INFORMATION SHOWN:
____________________

(* ===== verification/Sleep.v ===== *)
(** * Sleep and wakeup under every interleaving

    [sleep] and [wakeup] of proc.c cut into their atomic pieces, run by any
    number of threads that share a condition, the lock [lk] that protects it
    and a channel.  A sleeper is the kernel's usual

      acquire(lk); while(!cond) sleep(chan, lk); cond = 0; release(lk)

    and a waker [acquire(lk); cond = 1; wakeup(chan); release(lk)] (pipes, the
    log, buffers and ticks all follow it). *)

From Stdlib Require Import ZArith Lia.
From S2P Require Import Prelude Spinlock Proc.

Section Sleep.
Context (ch : Z).

(** Where a thread is; between the pieces of [sleep] and [wakeup]. *)
Inductive at_ :=
| Idle
| S_test    (* holds lk, about to test the condition *)
| S_commit  (* the condition was false: in sleep, before acquire(&ptable.lock) *)
| S_ptable  (* ... before release(lk) *)
| S_free    (* ... before the writes to proc->chan and proc->state *)
| S_marked  (* ... before sched *)
| S_asleep  (* switched away *)
| S_back    (* scheduled again, before acquire(lk) *)
| W_set     (* holds lk, about to set the condition *)
| W_call    (* ... set; in wakeup, before acquire(&ptable.lock) *)
| W_scan    (* ... before wakeup1 *)
| W_done    (* ... before release(&ptable.lock) *)
| W_leave.  (* out of wakeup, before release(lk) *)

#[global] Instance at_eq_dec : EqDecision at_.
Proof. solve_decision. Defined.

Record sys := { cond : bool; lk : option nat; pt : option nat; pos : nat -> at_; ps : nat -> proc }.

Definition goto (t : nat) (a : at_) (s : sys) : sys :=
  {| cond := cond s; lk := lk s; pt := pt s; pos := fupd (pos s) t a; ps := ps s |}.
Definition set_cond (b : bool) (s : sys) : sys :=
  {| cond := b; lk := lk s; pt := pt s; pos := pos s; ps := ps s |}.
Definition set_lk (o : option nat) (s : sys) : sys :=
  {| cond := cond s; lk := o; pt := pt s; pos := pos s; ps := ps s |}.
Definition set_pt (o : option nat) (s : sys) : sys :=
  {| cond := cond s; lk := lk s; pt := o; pos := pos s; ps := ps s |}.
Definition set_ps (f : nat -> proc) (s : sys) : sys :=
  {| cond := cond s; lk := lk s; pt := pt s; pos := pos s; ps := f |}.

(** [proc->chan = chan; proc->state = SLEEPING] *)
Definition sleep_mark (t : nat) (s : sys) : sys :=
  set_ps (fupd (ps s) t (set_state SLEEPING (set_chan ch (ps s t)))) s.
(** [wakeup1(chan)] *)
Definition wakeup_scan (s : sys) : sys := set_ps (fun t => wakeup1_proc ch (ps s t)) s.
(** The scheduler runs the thread again, and [sleep] tidies up. *)
Definition sleep_tidy (t : nat) (s : sys) : sys :=
  set_ps (fupd (ps s) t (set_chan 0 (set_state RUNNING (ps s t)))) s.

Inductive sstep : sys -> sys -> Prop :=
| s_enter t s : pos s t = Idle -> lk s = None -> sstep s (goto t S_test (set_lk (Some t) s))
| s_consume t s : pos s t = S_test -> cond s = true -> sstep s (goto t Idle (set_lk None (set_cond false s)))
| s_commit t s : pos s t = S_test -> cond s = false -> sstep s (goto t S_commit s)
| s_ptable t s : pos s t = S_commit -> pt s = None -> sstep s (goto t S_ptable (set_pt (Some t) s))
| s_free t s : pos s t = S_ptable -> sstep s (goto t S_free (set_lk None s))
| s_mark t s : pos s t = S_free -> sstep s (goto t S_marked (sleep_mark t s))
| s_swtch t s : pos s t = S_marked -> sstep s (goto t S_asleep (set_pt None s))
| s_sched t s : pos s t = S_asleep -> state (ps s t) = RUNNABLE -> pt s = None -> sstep s (goto t S_back (sleep_tidy t s))
| s_back t s : pos s t = S_back -> lk s = None -> sstep s (goto t S_test (set_lk (Some t) s))
| w_enter t s : pos s t = Idle -> lk s = None -> sstep s (goto t W_set (set_lk (Some t) s))
| w_set t s : pos s t = W_set -> sstep s (goto t W_call (set_cond true s))
| w_ptable t s : pos s t = W_call -> pt s = None -> sstep s (goto t W_scan (set_pt (Some t) s))
| w_scan t s : pos s t = W_scan -> sstep s (goto t W_done (wakeup_scan s))
| w_done t s : pos s t = W_done -> sstep s (goto t W_leave (set_pt None s))
| w_leave t s : pos s t = W_leave -> sstep s (goto t Idle (set_lk None s)).

Definition start (s : sys) : Prop :=
  lk s = None /\ pt s = None /\ forall t, pos s t = Idle /\ state (ps s t) = RUNNING.

(** Positions at which a thread holds the two locks. *)
Definition has_lk (a : at_) : bool :=
  match a with S_test | S_commit | S_ptable | W_set | W_call | W_scan | W_done | W_leave => true | _ => false end.
Definition has_pt (a : at_) : bool :=
  match a with S_ptable | S_free | S_marked | W_scan | W_done => true | _ => false end.
(** ... is bound to sleep, and has let go of [lk]. *)
Definition going (a : at_) : bool := match a with S_free | S_marked => true | _ => false end.
(** ... has set the condition and not yet woken the sleepers. *)
Definition waking (a : at_) : bool := match a with W_call | W_scan => true | _ => false end.

Definition asleep (s : sys) (t : nat) : Prop := pos s t = S_asleep /\ sleeping_on ch (ps s t).

Record sinv (s : sys) : Prop := {
  si_lk : forall t, has_lk (pos s t) = true <-> lk s = Some t;
  si_pt : forall t, has_pt (pos s t) = true <-> pt s = Some t;
  si_commit : forall t, pos s t = S_commit \/ pos s t = S_ptable -> cond s = false;
  si_state : forall t, match pos s t with
    | S_marked => sleeping_on ch (ps s t)
    | S_asleep => sleeping_on ch (ps s t) \/ state (ps s t) = RUNNABLE
    | _ => state (ps s t) = RUNNING end;
  si_wake : cond s = true -> forall t, going (pos s t) = true \/ asleep s t ->
    exists w, waking (pos s w) = true;
}.

(** A lock's owner is the thread at a position of [P]. *)
Definition own (P : at_ -> bool) (o : option nat) (f : nat -> at_) : Prop :=
  forall t, P (f t) = true <-> o = Some t.

Lemma own_keep P o f t a : own P o f -> P a = P (f t) -> own P o (fupd f t a).
Proof. intros H Ha u. unfold fupd. destruct (decide (u = t)) as [->|]; [rewrite Ha|]; apply H. Qed.
Lemma own_take P f t a : own P None f -> P a = true -> own P (Some t) (fupd f t a).
Proof.
  intros H Ha u. unfold fupd. destruct (decide (u = t)) as [->|]; [by rewrite Ha|].
  split; [intros E%H; done|congruence].
Qed.
Lemma own_drop P o f t a : own P o f -> P (f t) = true -> P a = false -> own P None (fupd f t a).
Proof.
  intros H Ht Ha u. unfold fupd. destruct (decide (u = t)) as [->|]; [by rewrite Ha|].
  apply H in Ht. split; [intros E%H; congruence|done].
Qed.
Lemma own_one P o f t u : own P o f -> P (f t) = true -> P (f u) = true -> t = u.
Proof. intros H Ht%H Hu%H. congruence. Qed.

Ltac owns I Hp Hn :=
  first [ apply own_keep; [exact I|by rewrite Hp]
        | apply own_take; [intros u; rewrite <- Hn; apply I|done]
        | eapply own_drop; [exact I|by rewrite Hp|done] ].

Lemma sinv_locks s s' : sinv s -> sstep s s' -> own has_lk (lk s') (pos s') /\ own has_pt (pt s') (pos s').
Proof.
  intros I H. destruct H as [t s Hp Hl|t s Hp Hc|t s Hp Hc|t s Hp Hq|t s Hp|t s Hp|t s Hp|t s Hp Hs Hq|t s Hp Hl|
    t s Hp Hl|t s Hp|t s Hp Hq|t s Hp|t s Hp|t s Hp]; cbn [lk pt pos goto set_lk set_pt set_cond set_ps sleep_mark sleep_tidy wakeup_scan];
    (split; [owns (si_lk s I) Hp Hl|owns (si_pt s I) Hp Hq]).
Qed.

(** Only a holder of [lk] can be about to sleep, so [cond] is still false. *)
Lemma sinv_commit s s' : sinv s -> sstep s s' ->
  forall u, pos s' u = S_commit \/ pos s' u = S_ptable -> cond s' = false.
Proof.
  intros I H u Hu. destruct H as [t s Hp Hl|t s Hp Hc|t s Hp Hc|t s Hp Hq|t s Hp|t s Hp|t s Hp|t s Hp Hs Hq|t s Hp Hl|
    t s Hp Hl|t s Hp|t s Hp Hq|t s Hp|t s Hp|t s Hp]; simpl in *; unfold fupd in Hu;
    destruct (decide (u = t)) as [->|Hut]; try done; try (by destruct Hu); try (by apply (si_commit s I u));
    try (by apply (si_commit s I t); auto).
  exfalso. apply Hut. apply (own_one has_lk (lk s) (pos s)); [exact (si_lk s I)|..|by rewrite Hp].
  by destruct Hu as [->| ->].
Qed.

Lemma sinv_state s s' : sinv s -> sstep s s' -> forall u, match pos s' u with
    | S_marked => sleeping_on ch (ps s' u)
    | S_asleep => sleeping_on ch (ps s' u) \/ state (ps s' u) = RUNNABLE
    | _ => state (ps s' u) = RUNNING end.
Proof.
  intros I H u. destruct H as [t s Hp Hl|t s Hp Hc|t s Hp Hc|t s Hp Hq|t s Hp|t s Hp|t s Hp|t s Hp Hs Hq|t s Hp Hl|
    t s Hp Hl|t s Hp|t s Hp Hq|t s Hp|t s Hp|t s Hp]; simpl; unfold fupd;
    pose proof (si_state s I u) as Hu; pose proof (si_state s I t) as Ht;
    destruct (decide (u = t)) as [->|Hut]; rewrite ?Hp in *; auto; try (by split).
  all: unfold wakeup1_proc.
  - by rewrite bool_decide_false by congruence.
  - pose proof (own_one has_pt (pt s) (pos s) u t (si_pt s I)) as Ho. rewrite Hp in Ho.
    destruct (pos s u); try (rewrite bool_decide_false by congruence; done); [by specialize (Ho eq_refl eq_refl)|].
    right. case_bool_decide as Hb; [|by destruct Hu as [[? ?]|?]]. destruct (Z.eqb_spec (chan (ps s u)) ch); [done|].
    destruct Hu as [[? ?]|?]; [done|congruence].
Qed.

Lemma sinv_wake s s' : sinv s -> sstep s s' -> cond s' = true ->
  forall u, going (pos s' u) = true \/ asleep s' u -> exists w, waking (pos s' w) = true.
Proof.
  intros I H Hc' u Hu.
  (* the wakers of the old state are still there *)
  assert (Hold : forall t a, waking (pos s t) = false \/ waking a = true -> cond s = true ->
    going (pos s u) = true \/ asleep s u -> exists w, waking (fupd (pos s) t a w) = true).
  { intros t a Ht Hc Hs. destruct (si_wake s I Hc u Hs) as (w & Hw). exists w. unfold fupd.
    destruct (decide (w = t)) as [->|]; [|done]. destruct Ht; congruence. }
  assert (Hu0 : forall t a, pos s' = fupd (pos s) t a -> (u <> t -> ps s' u = ps s u) ->
    going a = false \/ going (pos s t) = true -> a <> S_asleep \/ going (pos s t) = true ->
    going (pos s u) = true \/ asleep s u).
  { intros t a Hps Heq Hg1 Hg2. unfold asleep in *. rewrite Hps in Hu. unfold fupd in Hu.
    destruct (decide (u = t)) as [->|Hne]; [|rewrite Heq in Hu by done; done].
    left. destruct Hu as [Hu|[Hu _]], Hg1, Hg2; congruence. }
  destruct H as [t s Hp Hl|t s Hp Hc|t s Hp Hc|t s Hp Hq|t s Hp|t s Hp|t s Hp|t s Hp Hs Hq|t s Hp Hl|
    t s Hp Hl|t s Hp|t s Hp Hq|t s Hp|t s Hp|t s Hp]; simpl pos; simpl in Hc'; try discriminate.
  all: try (apply Hold; [by rewrite Hp; auto|done|];
    eapply Hu0; [reflexivity|intros; simpl; by rewrite ?fupd_other|by rewrite Hp; auto..]).
  - pose proof (si_commit s I t (or_intror Hp)). congruence.
  - exists t. by rewrite fupd_same.
  - exfalso. destruct Hu as [Hu|[_ [Hs Hch]]]; simpl in *.
    + unfold fupd in Hu. destruct (decide (u = t)) as [->|Hne]; [done|]. apply Hne.
      apply (own_one has_pt (pt s) (pos s)); [exact (si_pt s I)|by destruct (pos s u)|by rewrite Hp].
    + unfold wakeup1_proc in Hs, Hch. case_bool_decide; simpl in *; [|done].
      by destruct (Z.eqb_spec (chan (ps s u)) ch).
Qed.

Lemma sinv_step s s' : sinv s -> sstep s s' -> sinv s'.
Proof.
  intros I H. destruct (sinv_locks _ _ I H). constructor;
    [done|done|by eapply sinv_commit|by eapply sinv_state|by eapply sinv_wake].
Qed.

Lemma sinv_start s : start s -> sinv s.
Proof.
  intros (H1 & H2 & H3). constructor.
  - intros t. rewrite (proj1 (H3 t)), H1. done.
  - intros t. rewrite (proj1 (H3 t)), H2. done.
  - intros t. rewrite (proj1 (H3 t)). by intros [].
  - intros t. rewrite (proj1 (H3 t)). apply H3.
  - intros _ t. unfold asleep. rewrite (proj1 (H3 t)). by intros [|[]].
Qed.

(** C16.  No lost wakeup: in every reachable state, if the condition holds
    while a thread is asleep on the channel (or past releasing its lock on the
    way to sleep), then some waker has set the condition and is still to run
    [wakeup1]; so once the wakers are done, nobody sleeps with the condition
    true.  At most one thread holds [lk] at a time. *)
Theorem no_lost_wakeup s0 s :
  start s0 -> rtc sstep s0 s ->
  (forall t, cond s = true -> going (pos s t) = true \/ asleep s t -> exists w, waking (pos s w) = true) /\
  (forall t u, has_lk (pos s t) = true -> has_lk (pos s u) = true -> t = u).
Proof.
  intros H0 H. assert (I : sinv s) by (apply sinv_start in H0; induction H; eauto using sinv_step).
  split; [intros t Hc; by apply (si_wake s I)|].
  intros t u. apply (own_one has_lk (lk s) (pos s)). exact (si_lk s I).
Qed.
End Sleep.

Definition sys0 : sys :=
  {| cond := false; lk := None; pt := None; pos := fun _ => Idle; ps := fun _ => set_state RUNNING null_proc |}.
(** Thread 1 falls asleep. *)
Definition sys_asleep : sys :=
  goto 1 S_asleep (set_pt None (goto 1 S_marked (sleep_mark 7 1 (goto 1 S_free (set_lk None
    (goto 1 S_ptable (set_pt (Some 1%nat) (goto 1 S_commit (goto 1 S_test (set_lk (Some 1%nat) sys0)))))))))).

Lemma no_lost_wakeup_witness :
  asleep 7 sys_asleep 1 /\ forall t u, has_lk (pos sys_asleep t) = true -> has_lk (pos sys_asleep u) = true -> t = u.
Proof.
  split; [done|]. refine (proj2 (no_lost_wakeup 7 sys0 sys_asleep _ _)); [done|].
  eapply rtc_l; [by apply (s_enter 7 1)|]. eapply rtc_l; [by apply (s_commit 7 1)|].
  eapply rtc_l; [by apply (s_ptable 7 1)|]. eapply rtc_l; [by apply (s_free 7 1)|].
  eapply rtc_l; [by apply (s_mark 7 1)|]. eapply rtc_l; [by apply (s_swtch 7 1)|]. apply rtc_refl.
Defined.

____________________

WHAT THE TASK ASKS:
Wherever the string "with" appears in a line of the records, copy that line.

WRITTEN ANSWER:
  match a with S_test | S_commit | S_ptable | W_set | W_call | W_scan | W_done | W_leave => true | _ => false end.
  match a with S_ptable | S_free | S_marked | W_scan | W_done => true | _ => false end.
Definition going (a : at_) : bool := match a with S_free | S_marked => true | _ => false end.
Definition waking (a : at_) : bool := match a with W_call | W_scan => true | _ => false end.
  si_state : forall t, match pos s t with
Lemma sinv_state s s' : sinv s -> sstep s s' -> forall u, match pos s' u with
    [wakeup1]; so once the wakers are done, nobody sleeps with the condition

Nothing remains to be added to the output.